화학공학소재연구정보센터
Journal of the American Chemical Society, Vol.138, No.27, 8328-8331, 2016
Atomic Details of the Interactions of Glycosaminoglycans with Amyloid-beta Fibrils
The amyloid plaques associated with Alzheimer's disease (AD) comprise fibrillar amyloid-beta (A beta) peptides as well as non-protein factors including glycosaminoglycan (GAG) polysaccharides. GAGs affect the kinetics and pathway of A beta self-assembly and can impede fibril clearance; thus, they may be accessory molecules in AD. Here we report the first high-resolution details of GAG-A beta fibril interactions from the perspective of the saccharide. Binding analysis indicated that the GAG proxy heparin has a remarkably high affinity for A beta fibrils with 3-fold cross-sectional symmetry (3Q).
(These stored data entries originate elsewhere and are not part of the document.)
(* ===== verification/ByteRing.v ===== *)
(** * Byte rings in shared memory (include/osp/shm_transport.hpp)

    ShmSpscByteRing and ShmSpmcByteRing: length-prefixed messages in a circular
    byte area under 32-bit positions that only grow.  The single-consumer ring is
    a queue of messages with a byte budget; the multi-consumer ring broadcasts
    every message to all registered consumers. *)

From Stdlib Require Import ZArith Lia Bool.
From stdpp Require Import base numbers list option.
From S2P Require Import Prelude.

Open Scope Z_scope.

(** ** The circular byte area *)

(** Smears the highest set bit downwards, then isolates it. *)
Definition RoundDownPow2 (v : Z) : Z :=
  if v =? 0 then 0
  else
    let v := Z.lor v (Z.shiftr v 1) in
    let v := Z.lor v (Z.shiftr v 2) in
    let v := Z.lor v (Z.shiftr v 4) in
    let v := Z.lor v (Z.shiftr v 8) in
    let v := Z.lor v (Z.shiftr v 16) in
    u32 (Z.shiftr v 1 + 1).

(** WriteRaw and ReadRaw on the data area [data] of [capacity] bytes. *)
Definition WriteRaw (capacity mask_ pos : Z) (src : list Z) (data : list Z) : list Z :=
  let len := Z.of_nat (length src) in
  let offset := Z.land pos mask_ in
  let first := u32 (capacity - offset) in
  if len <=? first then blit data offset src
  else blit (blit data offset (take (Z.to_nat first) src)) 0 (drop (Z.to_nat first) src).

Definition ReadRaw (capacity mask_ pos len : Z) (data : list Z) : list Z :=
  let offset := Z.land pos mask_ in
  let first := u32 (capacity - offset) in
  if len <=? first then slice data offset len
  else slice data offset first ++ slice data 0 (u32 (len - first)).

(** ** Single producer, single consumer *)

Definition kSpscHeaderSize : Z := 16.

(** The shared header and data area, and the mask kept by each side. *)
Record ShmSpscByteRing := mkSpscRing {
  sr_head : Z;
  sr_tail : Z;
  sr_capacity : Z;
  sr_data : list Z;
  sr_mask : Z
}.

(** [area] is what the mapped memory holds after the header. *)
Definition spsc_InitAt (total_size : Z) (area : list Z) : option ShmSpscByteRing :=
  if total_size <=? kSpscHeaderSize then None
  else let cap := RoundDownPow2 (u32 (total_size - kSpscHeaderSize)) in Some (mkSpscRing 0 0 cap area (u32 (cap - 1))).

(** The consumer's view of an initialised ring. *)
Definition spsc_AttachAt (r : ShmSpscByteRing) : ShmSpscByteRing :=
  mkSpscRing (sr_head r) (sr_tail r) (sr_capacity r) (sr_data r) (u32 (sr_capacity r - 1)).

Definition spsc_WriteableBytes (r : ShmSpscByteRing) : Z := u32 (sr_capacity r - u32 (sr_head r - sr_tail r)).
Definition spsc_ReadableBytes (r : ShmSpscByteRing) : Z := u32 (sr_head r - sr_tail r).
Definition spsc_HasData (r : ShmSpscByteRing) : bool := 4 <=? spsc_ReadableBytes r.

Definition spsc_Write (data : list Z) (r : ShmSpscByteRing) : bool * ShmSpscByteRing :=
  let len := Z.of_nat (length data) in
  let total := u32 (len + 4) in
  if spsc_WriteableBytes r <? total then (false, r)
  else
    let head := sr_head r in
    let d := WriteRaw (sr_capacity r) (sr_mask r) head (to_le 4 len) (sr_data r) in
    let d := WriteRaw (sr_capacity r) (sr_mask r) (u32 (head + 4)) data d in
    (true, mkSpscRing (u32 (head + total)) (sr_tail r) (sr_capacity r) d (sr_mask r)).

(** The bytes read; none when it returns 0. *)
Definition spsc_Read (max_len : Z) (r : ShmSpscByteRing) : list Z * ShmSpscByteRing :=
  let tail := sr_tail r in
  let available := u32 (sr_head r - tail) in
  if available <? 4 then ([], r)
  else
    let msg_len := from_le (ReadRaw (sr_capacity r) (sr_mask r) tail 4 (sr_data r)) in
    if (msg_len =? 0) || (available <? u32 (msg_len + 4)) then ([], r)
    else
      let advanced := mkSpscRing (sr_head r) (u32 (tail + msg_len + 4)) (sr_capacity r) (sr_data r) (sr_mask r) in
      if max_len <? msg_len then ([], advanced)
      else (ReadRaw (sr_capacity r) (sr_mask r) (u32 (tail + 4)) msg_len (sr_data r), advanced).

(** ** Single producer, many consumers *)

(** OSP_SHM_SPMC_MAX_CONSUMERS, and sizeof(ShmSpmcByteRingHeader) for it. *)
Definition kSpmcMaxConsumers : Z := 8.
Definition kSpmcHeaderSize : Z := 4 * 4 + 2 * 4 * kSpmcMaxConsumers.

Record ShmSpmcByteRing := mkSpmcRing {
  mr_head : Z;
  mr_capacity : Z;
  mr_max_consumers : Z;
  mr_consumer_count : Z;
  mr_tails : list Z;
  mr_active : list Z;
  mr_data : list Z;
  mr_mask : Z
}.

Definition spmc_InitAt (total_size max_consumers : Z) (area : list Z) : option ShmSpmcByteRing :=
  if total_size <=? kSpmcHeaderSize then None
  else
    let max_consumers := if kSpmcMaxConsumers <? max_consumers then kSpmcMaxConsumers else max_consumers in
    let cap := RoundDownPow2 (u32 (total_size - kSpmcHeaderSize)) in
    let zeros := replicate (Z.to_nat kSpmcMaxConsumers) 0 in
    Some (mkSpmcRing 0 cap max_consumers 0 zeros zeros area (u32 (cap - 1))).

Definition spmc_set_tail (i v : Z) (r : ShmSpmcByteRing) : ShmSpmcByteRing :=
  mkSpmcRing (mr_head r) (mr_capacity r) (mr_max_consumers r) (mr_consumer_count r) (aset (mr_tails r) i v) (mr_active r)
    (mr_data r) (mr_mask r).
Definition spmc_set_active (i v : Z) (r : ShmSpmcByteRing) : ShmSpmcByteRing :=
  mkSpmcRing (mr_head r) (mr_capacity r) (mr_max_consumers r) (mr_consumer_count r) (mr_tails r) (aset (mr_active r) i v)
    (mr_data r) (mr_mask r).
Definition spmc_set_count (n : Z) (r : ShmSpmcByteRing) : ShmSpmcByteRing :=
  mkSpmcRing (mr_head r) (mr_capacity r) (mr_max_consumers r) n (mr_tails r) (mr_active r) (mr_data r) (mr_mask r).

(** The claim of a slot by compare-exchange and the stores that follow it. *)
Definition spmc_claimed (i : Z) (r : ShmSpmcByteRing) : ShmSpmcByteRing := spmc_set_active i 1 r.
Definition spmc_registered (i : Z) (r : ShmSpmcByteRing) : ShmSpmcByteRing :=
  spmc_set_count (u32 (mr_consumer_count r + 1)) (spmc_set_tail i (mr_head r) r).

Fixpoint spmc_register_loop (n : nat) (i : Z) (r : ShmSpmcByteRing) : Z * ShmSpmcByteRing :=
  match n with
  | O => (-1, r)
  | S n' => if aget (mr_active r) i =? 0 then (i, spmc_registered i (spmc_claimed i r)) else spmc_register_loop n' (i + 1) r
  end.
Definition RegisterConsumer (r : ShmSpmcByteRing) : Z * ShmSpmcByteRing :=
  spmc_register_loop (Z.to_nat (mr_max_consumers r)) 0 r.

Definition valid_consumer (id : Z) (r : ShmSpmcByteRing) : bool := negb ((id <? 0) || (mr_max_consumers r <=? id)).

Definition UnregisterConsumer (id : Z) (r : ShmSpmcByteRing) : ShmSpmcByteRing :=
  if negb (valid_consumer id r) then r
  else
    let was := aget (mr_active r) id in
    let r := spmc_set_active id 0 r in
    if was =? 1 then spmc_set_count (u32 (mr_consumer_count r - 1)) r else r.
Chemical synthesis of a uniformly C-13-labeled octasaccharide heparin analogue enabled magic-angle spinning solid-state NMR of the GAG bound to 3Q fibrils, and measurements of dynamics revealed a tight complex in which all saccharide residues are restrained without undergoing substantial conformational changes. Intramolecular C-13-N-15 dipolar dephasing is consistent with close (<5 angstrom) contact between GAG anomeric position(s) and one or more histidine residues in the fibrils. These data provide a detailed model for the interaction between 3Q-seeded A beta 40 fibrils and a major non-protein component of AD plaques, and they reveal that GAG amyloid interactions display a range of affinities that critically depend on the precise details of the fibril architecture.